Maternal Complications in Obese Women During Pregnancy
DOI:
https://doi.org/10.70749/ijbr.v3i7.2582Keywords:
Body mass index, Gestational diabetes, Hypertension, Obesity, Vaginal candidiasis Pregnancy, Urinary tract infections,Abstract
Background: Obesity during pregnancy has emerged as a major public health issue, contributing to multiple maternal complications that jeopardize both maternal and neonatal outcomes. Metabolic, hypertensive, and infectious disorders occur more frequently in obese expectant women, yet their burden in Pakistan remains underexplored. Objective: To determine the frequency of maternal complications in obese women during pregnancy. Study Design: Descriptive study. Duration and Place of Study: The study was carried out from February 2025 to May 2025 at the Department of Obstetrics and Gynaecology, Rawal Institute of Health Sciences, Islamabad. Methodology: A total of 369 obese pregnant women, aged 18–40 years with singleton pregnancies beyond 12 weeks of gestation, were included through non-probability consecutive sampling. Women with pre-existing diabetes, thyroid disorders, or congenital fetal anomalies were excluded. Obesity was defined as body mass index >30 kg/m². Standard diagnostic criteria were used to identify maternal complications. Results: The mean age of participants was 29.75 ± 4.76 years, mean BMI 34.34 ± 2.40 kg/m², and mean gestational age 27.37 ± 5.37 weeks. Impaired glucose tolerance was observed in 15.2%, gestational diabetes in 19.8%, pregnancy-induced hypertension in 20.1%, urinary tract infection in 17.6%, and vaginal candidiasis in 24.9% of women.
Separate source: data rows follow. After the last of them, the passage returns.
(* ===== verification/CaptureHost.v ===== *)
(** * The host side of the capture application

    [docs/network/tools/raw-capture/decode.py]: the decoder of the byte stream,
    which may start inside boot text, arrive in pieces and contain damage, and
    the verdict [validate] on a capture. *)

From S2P Require Import Prelude Capture.

Module Host.

Import Protocol.

(** The fields of [stats] *)
Record Stats := mkStats {
  records : Z;
  frames : Z;
  prefix_bytes : Z;
  corrupt_bytes : Z;
  crc_errors : Z;
  sequence_gaps : Z;
  sequence_regressions : Z;
  records_after_end : Z
}.

(** A decoded record, as [feed] yields it *)
Record Message := mkMessage { m_kind : Z; m_sequence : Z; m_micros : Z; m_payload : list Z }.

Record Decoder := mkDecoder {
  buffer : list Z;
  stats : Stats;
  last_sequence : option Z;
  final : option (list Z)
}.

Definition init : Decoder := mkDecoder [] (mkStats 0 0 0 0 0 0 0 0) None None.

(** [HEADER.size] *)
Definition HEADER_size : nat := 24.

(** [b.startswith(MAGIC)] *)
Definition starts (b : list Z) : bool := bool_decide (take 8 b = MAGIC).

(** [buffer.find(MAGIC)] *)
Fixpoint find (b : list Z) : option nat :=
  match b with
  | [] => None
  | _ :: b' => if starts b then Some 0%nat else S <$> find b'
  end.

Definition discard (n : nat) (d : Decoder) : Decoder :=
  let st := stats d in
  let k := Z.of_nat n in
  mkDecoder (drop n (buffer d))
    (match last_sequence d with
     | None => mkStats (records st) (frames st) (prefix_bytes st + k) (corrupt_bytes st) (crc_errors st) (sequence_gaps st)
                 (sequence_regressions st) (records_after_end st)
     | Some _ => mkStats (records st) (frames st) (prefix_bytes st) (corrupt_bytes st + k) (crc_errors st) (sequence_gaps st)
                   (sequence_regressions st) (records_after_end st)
     end) (last_sequence d) (final d).

(** The words of [struct.unpack('<11I', payload)]; [None] is the [ValueError]. *)
Definition counters (payload : list Z) : option (list Z) :=
  if (length payload =? 44)%nat
  then Some ((fun i => le_word (take 4 (drop (4 * i) payload))) <$> seq 0 11) else None.

(** [HEADER.unpack_from(buffer)], without the magic *)
Definition h_length (b : list Z) : nat := Z.to_nat (le_word (take 2 (drop 8 b))).
Definition h_kind (b : list Z) : Z := nth 10 b 0.
Definition h_version (b : list Z) : Z := nth 11 b 0.
Definition h_sequence (b : list Z) : Z := le_word (take 4 (drop 12 b)).
Definition h_micros (b : list Z) : Z := le_word (take 8 (drop 16 b)).

(** [zlib.crc32]: the CRC-32 of IEEE 802.3, bit by bit, the lowest bit of each
    byte first *)
Definition zlib_bit (crc : Z) (bit : bool) : Z :=
  let x := Z.shiftr crc 1 in
  if xorb (Z.odd crc) bit then Z.lxor x 0xedb88320 else x.

Definition zlib_byte (crc byte : Z) : Z := foldl zlib_bit crc (Z.testbit byte <$> seqZ 0 8).

Definition zlib_crc32 (bytes : list Z) : Z := Z.lxor (foldl zlib_byte 0xffffffff bytes) 0xffffffff.

Definition add_crc_error (d : Decoder) : Decoder :=
  let st := stats d in
  mkDecoder (buffer d) (mkStats (records st) (frames st) (prefix_bytes st) (corrupt_bytes st) (crc_errors st + 1) (sequence_gaps st)
    (sequence_regressions st) (records_after_end st)) (last_sequence d) (final d).

(** The statistics after an intact record *)
Definition account (m : Message) (d : Decoder) : Stats :=
  let st := stats d in
  let '(gaps, regressions) :=
    match last_sequence d with
    | Some last =>
        let gap := Z.land (m_sequence m - last - 1) 0xffffffff in
        if 0x7fffffff <? gap then (sequence_gaps st, sequence_regressions st + 1) else (sequence_gaps st + gap, sequence_regressions st)
    | None => (sequence_gaps st + m_sequence m, sequence_regressions st)
    end in
  mkStats (records st + 1) (frames st + (if m_kind m =? 1 then 1 else 0)) (prefix_bytes st) (corrupt_bytes st) (crc_errors st) gaps
    regressions (records_after_end st + match final d with Some _ => 1 | None => 0 end).

(** An intact record of [end_ + 4] bytes; [None] is the exception of
    [counters]. *)
Definition accept (end_ : nat) (d : Decoder) : option (Message * Decoder) :=
  let b := buffer d in
  let m := mkMessage (h_kind b) (h_sequence b) (h_micros b) (drop HEADER_size (take end_ b)) in
  fin ← (if m_kind m =? 3 then Some <$> counters (m_payload m) else Some (final d));
  Some (m, mkDecoder (drop (end_ + 4) b) (account m d) (Some (m_sequence m)) fin).

(** What a turn of the loop in [feed] does: return, continue, or yield *)
Inductive Turn := Return (d : Decoder) | Continue (d : Decoder) | Yield (m : Message) (d : Decoder) | Raise.

(** The part of the loop after [discard(offset)]: the buffer starts with the
    magic. *)
Definition examine (d : Decoder) : Turn :=
  let b := buffer d in
  if (length b <? HEADER_size)%nat then Return d else
  if (1604 <? h_length b)%nat || negb (existsb (Z.eqb (h_kind b)) [1; 2; 3; 4]) || negb (h_version b =? 1)
  then Continue (discard 1 d) else
  let end_ := (HEADER_size + h_length b)%nat in
  if (length b <? end_ + 4)%nat then Return d else
  if negb (zlib_crc32 (take end_ b) =? le_word (take 4 (drop end_ b)))
  then Continue (discard 1 (add_crc_error d)) else
  match accept end_ d with Some (m, d) => Yield m d | None => Raise end.

Definition turn (d : Decoder) : Turn :=
  match find (buffer d) with
  | None => Return (discard (length (buffer d) + 1 - length MAGIC) d)
  | Some offset => examine (discard offset d)
  end.

(** The loop of [feed]; a turn that does not return shortens the buffer. *)
Fixpoint loop (fuel : nat) (d : Decoder) : option (list Message * Decoder) :=
  match fuel with
  | O => None
  | S fuel' =>
      match turn d with
      | Return d => Some ([], d)
      | Continue d => loop fuel' d
      | Yield m d => '(ms, d) ← loop fuel' d; Some (m :: ms, d)
      | Raise => None
      end
  end.

(** [buffer.extend(data)] *)
Definition extend (data : list Z) (d : Decoder) : Decoder := mkDecoder (buffer d ++ data) (stats d) (last_sequence d) (final d).

Definition feed (data : list Z) (d : Decoder) : option (list Message * Decoder) :=
  let d := extend data d in loop (S (length (buffer d))) d.

(** A capture read in pieces *)
Fixpoint feeds (pieces : list (list Z)) (d : Decoder) : option (list Message * Decoder) :=
  match pieces with
  | [] => Some ([], d)
  | p :: pieces' => '(ms, d) ← feed p d; '(ms', d) ← feeds pieces' d; Some (ms ++ ms', d)
  end.

(** The eleven counters by name *)
Definition c_seen (f : list Z) : Z := nth 0 f 0.
Definition c_selected (f : list Z) : Z := nth 1 f 0.
Definition c_enqueued (f : list Z) : Z := nth 2 f 0.
Definition c_running (f : list Z) : Z := nth 10 f 0.

Definition validate (d : Decoder) : bool :=
  match final d with
  | None => false
  | Some f =>
      (c_running f =? 0) && (c_enqueued f =? frames (stats d)) && (c_selected f =? c_enqueued f) && (c_selected f <=? c_seen f) &&
      forallb (fun i => nth i f 0 =? 0) [3; 4; 5; 6]%nat &&
      forallb (Z.eqb 0) [corrupt_bytes (stats d); crc_errors (stats d); sequence_gaps (stats d); sequence_regressions (stats d);
                         records_after_end (stats d)] &&
      bool_decide (buffer d = [])
  end.

(** The frame of a kind 1 record for the capture file: fifteen bytes of
    Radiotap header and the MPDU; [None] is a [ValueError]. *)
Definition radiotap (payload : list Z) : option (list Z) :=
  if (length payload <? 52)%nat then None else
  let length_ := Z.to_nat (le_word (take 2 payload)) in
  let channel := nth 2 payload 0 in
  let raw := drop 4 payload in
  if (length_ <? 24)%nat || (length raw - 48 <? length_)%nat || negb ((1 <=? channel) && (channel <=? 14)) then None else
  let freq := if channel =? 14 then 2484 else 2407 + 5 * channel in
  Some ([0; 0] ++ le_bytes 2 15 ++ le_bytes 4 0x2a ++ [0; 0] ++ le_bytes 2 freq ++ le_bytes 2 0x80 ++ take 1 raw ++
        take length_ (drop 48 raw)).

(** ** The recorder ([capture.py]) *)

(** [bytes.hex()] *)
Definition hex_digit (x : Z) : Z := if x <? 10 then 48 + x else 97 + (x - 10).
Definition hex (bytes : list Z) : list Z := bytes ≫= fun b => [hex_digit (b / 16); hex_digit (b mod 16)].

(** [str(n)] *)
Fixpoint digits (fuel : nat) (n : Z) : list Z :=
  match fuel with
  | O => []
  | S fuel' => if n <? 10 then [48 + n] else digits fuel' (n / 10) ++ [48 + n mod 10]
  end.
Definition str (n : Z) : list Z := digits (S (Z.to_nat (Z.log2 n))) n.

(** The bytes written to the port before reading starts *)
Definition session (seconds : Z) (bssid : list Z) (station : option (list Z)) : list Z :=
  [68] ++ str seconds ++ [10; 66] ++ hex bssid ++ [10] ++
  match station with Some a => [77] ++ hex a ++ [10] | None => [] end.

(** What [address] lets through: six bytes, not zero, not a group address *)
Definition unicast (raw : list Z) : Prop := length raw = 6%nat /\ Forall is_u8 raw /\ raw <> replicate 6 0 /\ Z.land (nth 0 raw 0) 1 = 0.

End Host.
Lemma unpack_words values :
  (fun i => le_word (take 4 (drop (4 * i) (values ≫= le_bytes 4)))) <$> seq 0 (length values) = u32 <$> values.
Proof.
  induction values as [|v values IH]; [done|]. cbn [length seq]. rewrite !fmap_cons, bind_cons. f_equal.
  - rewrite Nat.mul_0_r, drop_0, take_app_length' by (by rewrite le_bytes_length). apply (le_word_bytes 4).
  - rewrite <- IH, <- fmap_S_seq, <- list_fmap_compose. apply list_fmap_ext. intros i j _. unfold compose.
    replace (4 * S j)%nat with (4 + 4 * j)%nat by lia. rewrite <- drop_drop. do 3 f_equal.
Qed.

(** A status record is in order, and the host reads the values from it. *)
Lemma status_record k now seq counts s running r seq' :
  status k now seq counts s running = (r, seq') -> k ∈ [2; 3] -> is_u32 seq -> in_width 64 now -> length counts = 6%nat ->
  rec_ok r /\ kind r = k /\ seq_no r = seq /\ seq' = u32 (seq + 1) /\
  words (take (len r) (payload r)) = u32 <$> counts ++ [bad_commands s; generation s; bool_to_Z (bool_decide (is_Some (bssid s)));
                           bool_to_Z (bool_decide (is_Some (station s))); bool_to_Z running].
Proof.
  intros Heq Hk Hs Hn Hc. pose proof (f_equal fst Heq) as E1. pose proof (f_equal snd Heq) as E2. cbn [fst snd] in E1, E2. subst r seq'. clear Heq.
  unfold status, record.
  set (values := counts ++ _). cbn [fst snd kind seq_no len payload].
  assert (length values = 11%nat) as Hv by (unfold values; rewrite length_app; cbn; lia). rewrite Hv.
  pose proof (words_bytes_length values) as Hb. rewrite Hv in Hb. split_and!; [|done..|].
  - split; cbn [kind seq_no micros len payload]; try done.
    + enum_in Hk; set_solver.
    + unfold MAX_PAYLOAD. lia.
    + rewrite splice_length; rewrite ?Hb; rewrite length_replicate; [done|]. unfold MAX_PAYLOAD. lia.
    + apply splice_Forall; [apply words_bytes_u8|apply zeros_u8].
  - replace (11 * 4)%nat with (0 + length (values ≫= le_bytes 4))%nat by lia.
    rewrite take_splice by (rewrite length_replicate; lia). rewrite take_0. cbn [app]. unfold words. rewrite <- Hv. apply unpack_words.
Qed.

Section Run.
Context `{R : RxCtrl}.
Variables (diag : bool) (channel start : Z).

(** The state when the main task enters its loop *)
Definition start_world : World :=
  mkWorld Commands.SETTINGS Commands.fresh (mkLocals 0 (replicate 6 0) start []) None Top start.

Inductive steps : list Event -> World -> Prop :=
| steps_start : steps [] start_world
| steps_step t w u w' : steps t w -> step diag channel start w u w' -> steps (t ++ u) w'.

(** The payload of a frame's record *)
Definition frame_payload (padded : list Z) : list Z :=
  le_bytes 2 (u16 (Z.of_nat (length (default [] (BorrowedBuffer.mpdu_buffer padded))))) ++ [channel; 0] ++ padded.

Definition body (r : Record_) : list Z := take (len r) (payload r).

(** The counters of the code, from the trace; [owed] frames have been received
    but not yet handled. *)
Definition expected (owed : nat) (t : list Event) : list Z :=
  [u32 (tally is_received t); u32 (tally is_streamed t - Z.of_nat owed); u32 (tally is_enqueued t); u32 (tally is_dropped t); 0;
   u32 (tally is_status_dropped t)].

(** What was written, is being written and waits in the channel is what the
    channel took, in order. *)
Definition fifo (t : list Event) (wr : option Record_) (queue : list Record_) : Prop :=
  exists sent, taken t = sent ++ option_list wr ++ queue /\ wrote t = concat (image <$> sent).

Record local_inv (owed : list (list Z)) (t : list Event) (wr : option Record_) (l : Locals) : Prop := mkLocalInv {
  l_sequence : sequence l = u32 (Z.of_nat (length (offered t)));
  l_counts : counts l = expected (length owed) t;
  l_numbers : forall i r ok, offered t !! i = Some (r, ok) -> seq_no r = u32 (Z.of_nat i);
  l_ok : Forall (fun o => rec_ok o.1) (offered t);
  l_running : Forall (fun o => kind o.1 <> 3) (offered t);
  l_frames : (body <$> List.filter is_frame (offered t).*1) ++ (frame_payload <$> owed) = frame_payload <$> streamed t;
  l_fifo : fifo t wr (OUTPUT l);
  l_capacity : (length (OUTPUT l) <= CAPACITY)%nat
}.

(** Offering a record to the channel *)
Lemma local_offer owed owed' t wr l r ok queue counts' ns :
  local_inv owed t wr l -> rec_ok r -> seq_no r = sequence l -> kind r <> 3 ->
  try_send r (OUTPUT l) = (ok, queue) ->
  counts' = expected (length owed') (t ++ [Offered r ok]) ->
  (if is_frame r then body r :: (frame_payload <$> owed') else frame_payload <$> owed') = frame_payload <$> owed ->
  local_inv owed' (t ++ [Offered r ok]) wr (mkLocals (u32 (sequence l + 1)) counts' ns queue).
Proof.
  intros [H1 H2 H3 H4 H5 H6 (sent & H7 & H7') H8] Hr Hs Hk Ht Hc Hf. unfold try_send, CAPACITY in *. split; cbn [sequence counts OUTPUT].
  - rewrite H1, offered_app, length_app, wrap_add_l. cbn. f_equal. lia.
  - done.
  - intros i r' ok'. rewrite offered_app. intros [Hi|[Hi Hi']]%lookup_app_Some; [by apply (H3 i r' ok')|].
    apply list_lookup_singleton_Some in Hi' as [Hi' [= <- <-]]. rewrite Hs, H1. do 2 f_equal. lia.
  - rewrite offered_app. apply Forall_app. split; [done|]. by apply Forall_singleton.
  - rewrite offered_app. apply Forall_app. split; [done|]. by apply Forall_singleton.
  - rewrite offered_app, streamed_app, fmap_app, List.filter_app, !fmap_app, <- H6, <- Hf, <- app_assoc.
    change (streamed [Offered r ok]) with (@nil (list Z)). change ((offered [Offered r ok]).*1) with [r]. rewrite app_nil_r. f_equal.
    cbn [List.filter]. by destruct (is_frame r).
  - exists sent. rewrite taken_app, wrote_app, H7, H7'. change (wrote [Offered r ok]) with (@nil Z). rewrite app_nil_r. split; [|done].
    destruct (length (OUTPUT l) <? 16)%nat; injection Ht as <- <-.
    + change (taken [Offered r true]) with [r]. by rewrite <- !app_assoc.
    + change (taken [Offered r false]) with (@nil Record_). by rewrite app_nil_r.
  - destruct (length (OUTPUT l) <? 16)%nat eqn:E; injection Ht as <- <-; [|done]. apply Nat.ltb_lt in E. rewrite length_app. cbn. unfold CAPACITY. lia.
Qed.

Lemma local_received padded t wr l (b : bool) : local_inv [] t wr l ->
  local_inv (if b then [padded] else []) (t ++ [Received padded b]) wr
    (mkLocals (sequence l) (bump 0 (counts l)) (next_status l) (OUTPUT l)).
Proof.
  intros [H1 H2 H3 H4 H5 H6 (sent & H7 & H7') H8]. split; cbn [sequence counts OUTPUT]; rewrite ?offered_app, ?app_nil_r; try done.
  - rewrite H2. unfold expected. autorewrite with trace. cbn [is_received is_streamed is_enqueued is_dropped is_status_dropped bool_to_Z].
    unfold bump. cbn [alter list_alter]. rewrite wrap_add_l, !Z.add_0_r. destruct b; cbn [length bool_to_Z]; rewrite ?Z.add_0_r; [|done].
    by replace (tally is_streamed t + 1 - Z.of_nat 1) with (tally is_streamed t - Z.of_nat 0) by lia.
  - rewrite streamed_app, fmap_app, <- H6. destruct b; cbn; by rewrite ?app_nil_r.
  - exists sent. by rewrite taken_app, wrote_app, !app_nil_r.
Qed.

(** The counters after an offer *)
Lemma expected_other owed t r (ok : bool) : is_frame r = false ->
  (if ok then expected owed t else bump 5 (expected owed t)) = expected owed (t ++ [Offered r ok]).
Proof.
  intros Hf. unfold expected. autorewrite with trace. cbn [is_received is_streamed is_enqueued is_dropped is_status_dropped]. rewrite Hf.
  cbn [andb negb bool_to_Z]. rewrite !Z.add_0_r. destruct ok; cbn [negb bool_to_Z]; [by rewrite Z.add_0_r|].
  unfold bump. cbn [alter list_alter]. by rewrite wrap_add_l.
Qed.

Lemma expected_frame t r (ok : bool) : is_frame r = true ->
  bump (if ok then 2 else 3) (bump 1 (expected 1 t)) = expected 0 (t ++ [Offered r ok]).
Proof.
  intros Hf. unfold expected. autorewrite with trace. cbn [is_received is_streamed is_enqueued is_dropped is_status_dropped]. rewrite Hf.
  cbn [andb negb bool_to_Z]. rewrite !Z.add_0_r. unfold bump.
  destruct ok; cbn [negb bool_to_Z alter list_alter]; rewrite !wrap_add_l, Z.add_0_r;
    by replace (tally is_streamed t - Z.of_nat 1 + 1) with (tally is_streamed t - Z.of_nat 0) by lia.
Qed.

Lemma sequence_u32 owed t wr l : local_inv owed t wr l -> is_u32 (sequence l).
Proof. intros Hi. rewrite (l_sequence _ _ _ _ Hi). by apply wrap_range. Qed.

Lemma local_status t wr l s now now' o l' :
  local_inv [] t wr l -> in_width 64 now' -> turn_status s now now' l = (o, l') -> local_inv [] (t ++ offers o) wr l'.
Proof.
  intros Hi Hn. unfold turn_status. destruct (next_status l <=? now); [|intros [= <- <-]; cbn; by rewrite app_nil_r].
  destruct (status 2 now' (sequence l) (counts l) s true) as [r sq] eqn:Es. destruct (try_send r (OUTPUT l)) as [ok q] eqn:Et.
  apply status_record in Es as (Hr & Hk & Hq & -> & _); [|set_solver|by eapply sequence_u32|done|by rewrite (l_counts _ _ _ _ Hi)].
  intros [= <- <-]. assert (is_frame r = false) as Hf by (unfold is_frame; by rewrite Hk). cbn [offers fmap list_fmap fst snd].
  eapply local_offer; [exact Hi|done|done|by rewrite Hk|exact Et| |by rewrite Hf].
  rewrite (l_counts _ _ _ _ Hi). by apply expected_other.
Qed.

(** Every byte of the configuration and the frame is a byte. *)
Hypothesis channel_u8 : is_u8 channel.

Lemma local_diag owed t wr l now padded o l' :
  local_inv owed t wr l -> in_width 64 now -> Forall is_u8 padded ->
  turn_diag diag channel now padded l = (o, l') -> local_inv owed (t ++ offers o) wr l'.
Proof.
  intros Hi Hn Hp. unfold turn_diag. destruct (diag && _); [|intros [= <- <-]; cbn; by rewrite app_nil_r].
  unfold record. set (r := mkRecord 4 _ _ _ _). destruct (try_send r (OUTPUT l)) as [ok q] eqn:Et. intros [= <- <-].
  cbn [offers fmap list_fmap fst snd].
  assert (length (take (Nat.min (length padded) 72 + 4 - 4) padded) <= 72)%nat by (rewrite length_take; lia).
  assert (rec_ok r) as Hr.
  { unfold r. split; cbn [kind seq_no micros len payload]; try done.
    - set_solver.
    - by eapply sequence_u32.
    - unfold MAX_PAYLOAD. lia.
    - rewrite splice_length; rewrite length_insert, length_replicate; unfold MAX_PAYLOAD; lia.
    - apply splice_Forall; [by apply Forall_take|]. apply Forall_insert; [apply zeros_u8|done]. }
  eapply local_offer; [exact Hi|done|done|done|exact Et| |done]. rewrite (l_counts _ _ _ _ Hi). by apply expected_other.
Qed.

Lemma local_frame t wr l now padded mpdu :
  local_inv [padded] t wr l -> in_width 64 now -> Forall is_u8 padded -> (length padded <= 1600)%nat ->
  BorrowedBuffer.mpdu_buffer padded = Some mpdu ->
  exists o l', turn_frame channel now padded mpdu l = Some (o, l') /\ local_inv [] (t ++ offers o) wr l'.
Proof.
  intros Hi Hn Hp Hl Hm. unfold turn_frame. rewrite (proj2 (Nat.ltb_ge _ _)) by done. unfold record. cbn [payload seq_no].
  set (z := <[2%nat := channel]> _).
  assert (z = (le_bytes 2 (u16 (Z.of_nat (length mpdu))) ++ [channel; 0]) ++ replicate 1600 0) as Hz by reflexivity.
  assert (length z = MAX_PAYLOAD) as Hzl by (rewrite Hz, length_app, length_replicate; reflexivity). unfold MAX_PAYLOAD in *.
  rewrite slice_Some by lia. cbn [mbind option_bind]. set (r := mkRecord 1 _ _ _ _).
  destruct (try_send r (OUTPUT l)) as [ok q] eqn:Et. eexists _, _. split; [reflexivity|]. cbn [offers fmap list_fmap fst snd].
  assert (rec_ok r) as Hr.
  { unfold r. split; cbn [kind seq_no micros len payload]; try done.
    - decide_now.
    - by eapply sequence_u32.
    - unfold MAX_PAYLOAD. lia.
    - rewrite splice_length; unfold MAX_PAYLOAD; lia.
    - apply splice_Forall; [done|]. rewrite Hz, !Forall_app. split_and!; [apply le_bytes_u8| |apply zeros_u8].
      apply Forall_cons. split; [done|]. apply Forall_singleton. width. }
  eapply local_offer; [exact Hi|done|done|done|exact Et| |].
  - rewrite (l_counts _ _ _ _ Hi). by apply expected_frame.
  - cbn [is_frame kind r Z.eqb Pos.eqb fmap list_fmap]. f_equal. unfold body, r, frame_payload. cbn [len payload]. rewrite Hm. cbn [default].
    rewrite (Nat.add_comm _ 4), take_splice by lia. by rewrite Hz, app_assoc.
Qed.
Stratified analysis revealed significant associations of urinary tract infection with higher parity (p <0.001) and impaired glucose tolerance with socioeconomic class (p = 0.034). Conclusion: Obesity in pregnancy is linked to considerable maternal complications, with gestational diabetes, pregnancy-induced hypertension, and infections being the most frequent.